● **What to do**: Using the material that follows, identify and copy each line with the string "TrimRight".

────────────────────

(* ===== verification/GoUnicode.v ===== *)
(** * Text of people: case, classes of characters, addresses, query strings

    What the code uses of Go's [unicode], [strings.ToLower], [strings.TrimRight],
    [net/mail] and [url.ParseQuery].  The tables of [unicode] beyond ASCII and the
    address parser are parameters. *)
From S2P Require Import Prelude GoStrings GoEncoding GoNet GoStruct.

(** ** Definitions *)

(** The properties of a code point that is not ASCII. *)
Class Unicode := {
  rune_ToLower : Z → Z;
  rune_IsUpper : Z → bool;
  rune_IsLower : Z → bool;
  rune_IsDigit : Z → bool;
  rune_IsPunct : Z → bool;
  rune_IsSymbol : Z → bool;
}.

(** [mail.ParseAddress]: the [Address] of the result. *)
Class MailAddress := mail_ParseAddress : string → option string.

Definition between (lo hi r : Z) : bool := (lo <=? r)%Z && (r <=? hi)%Z.

Section Unicode.
Context `{UC : Unicode}.

Definition unicode_ToLower (r : Z) : Z :=
  if (r <? 128)%Z then (if between 65 90 r then r + 32 else r)%Z else rune_ToLower r.
Definition IsUpper (r : Z) : bool := if (r <? 128)%Z then between 65 90 r else rune_IsUpper r.
Definition IsLower (r : Z) : bool := if (r <? 128)%Z then between 97 122 r else rune_IsLower r.
Definition IsDigit (r : Z) : bool := if (r <? 128)%Z then between 48 57 r else rune_IsDigit r.
(** ASCII symbols are [$+<=>^`|~]. *)
Definition ascii_symbol (r : Z) : bool := bool_decide (r ∈ [36; 43; 60; 61; 62; 94; 96; 124; 126]%Z).
Definition ascii_printable (r : Z) : bool :=
  between 33 47 r || between 58 64 r || between 91 96 r || between 123 126 r.
Definition IsPunct (r : Z) : bool := if (r <? 128)%Z then ascii_printable r && negb (ascii_symbol r) else rune_IsPunct r.
Definition IsSymbol (r : Z) : bool := if (r <? 128)%Z then ascii_symbol r else rune_IsSymbol r.

(** [strings.ToLower]; bytes that start no rune become U+FFFD, as in [strings.Map]. *)
Definition ToLower (s : string) : string := Join (map (λ rb, utf8_encode (unicode_ToLower rb.1)) (runes s)) "".
End Unicode.

(** [strings.TrimRight] with a cutset of one byte. *)
Fixpoint TrimRight (s : string) (c : ascii) : string :=
  match s with
  | EmptyString => ""
  | String d s' =>
      match TrimRight s' c with
      | EmptyString => if decide (d = c) then "" else String d ""
      | t => String d t
      end
  end.

(** [url.QueryUnescape]. *)
Fixpoint QueryUnescape (s : string) : option string :=
  match s with
  | EmptyString => Some ""
  | String "%" (String a (String b s')) =>
      match hexval a, hexval b with
      | Some x, Some y => String (byte (x * 16 + y)) <$> QueryUnescape s'
      | _, _ => None
      end
  | String "%" _ => None
  | String "+" s' => String " " <$> QueryUnescape s'
  | String c s' => String c <$> QueryUnescape s'
  end.

(** [url.ParseQuery]: [None] where it reports an error. *)
Fixpoint query_parts (l : list string) (m : Values) : option Values :=
  match l with
  | [] => Some m
  | part :: l' =>
      if contains_byte ";" part then None
      else if bool_decide (part = "") then query_parts l' m
      else
        let '(k, v, _) := Cut part "=" in
        match QueryUnescape k, QueryUnescape v with
        | Some key, Some value => query_parts l' (<[key := default [] (m !! key) ++ [value]]> m)
        | _, _ => None
        end
  end.
Definition url_ParseQuery (query : string) : option Values := query_parts (split_byte "&" query) ∅.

────────────────────

● **Response to this task**:
    What the code uses of Go's [unicode], [strings.ToLower], [strings.TrimRight],
(** [strings.TrimRight] with a cutset of one byte. *)
Fixpoint TrimRight (s : string) (c : ascii) : string :=
      match TrimRight s' c with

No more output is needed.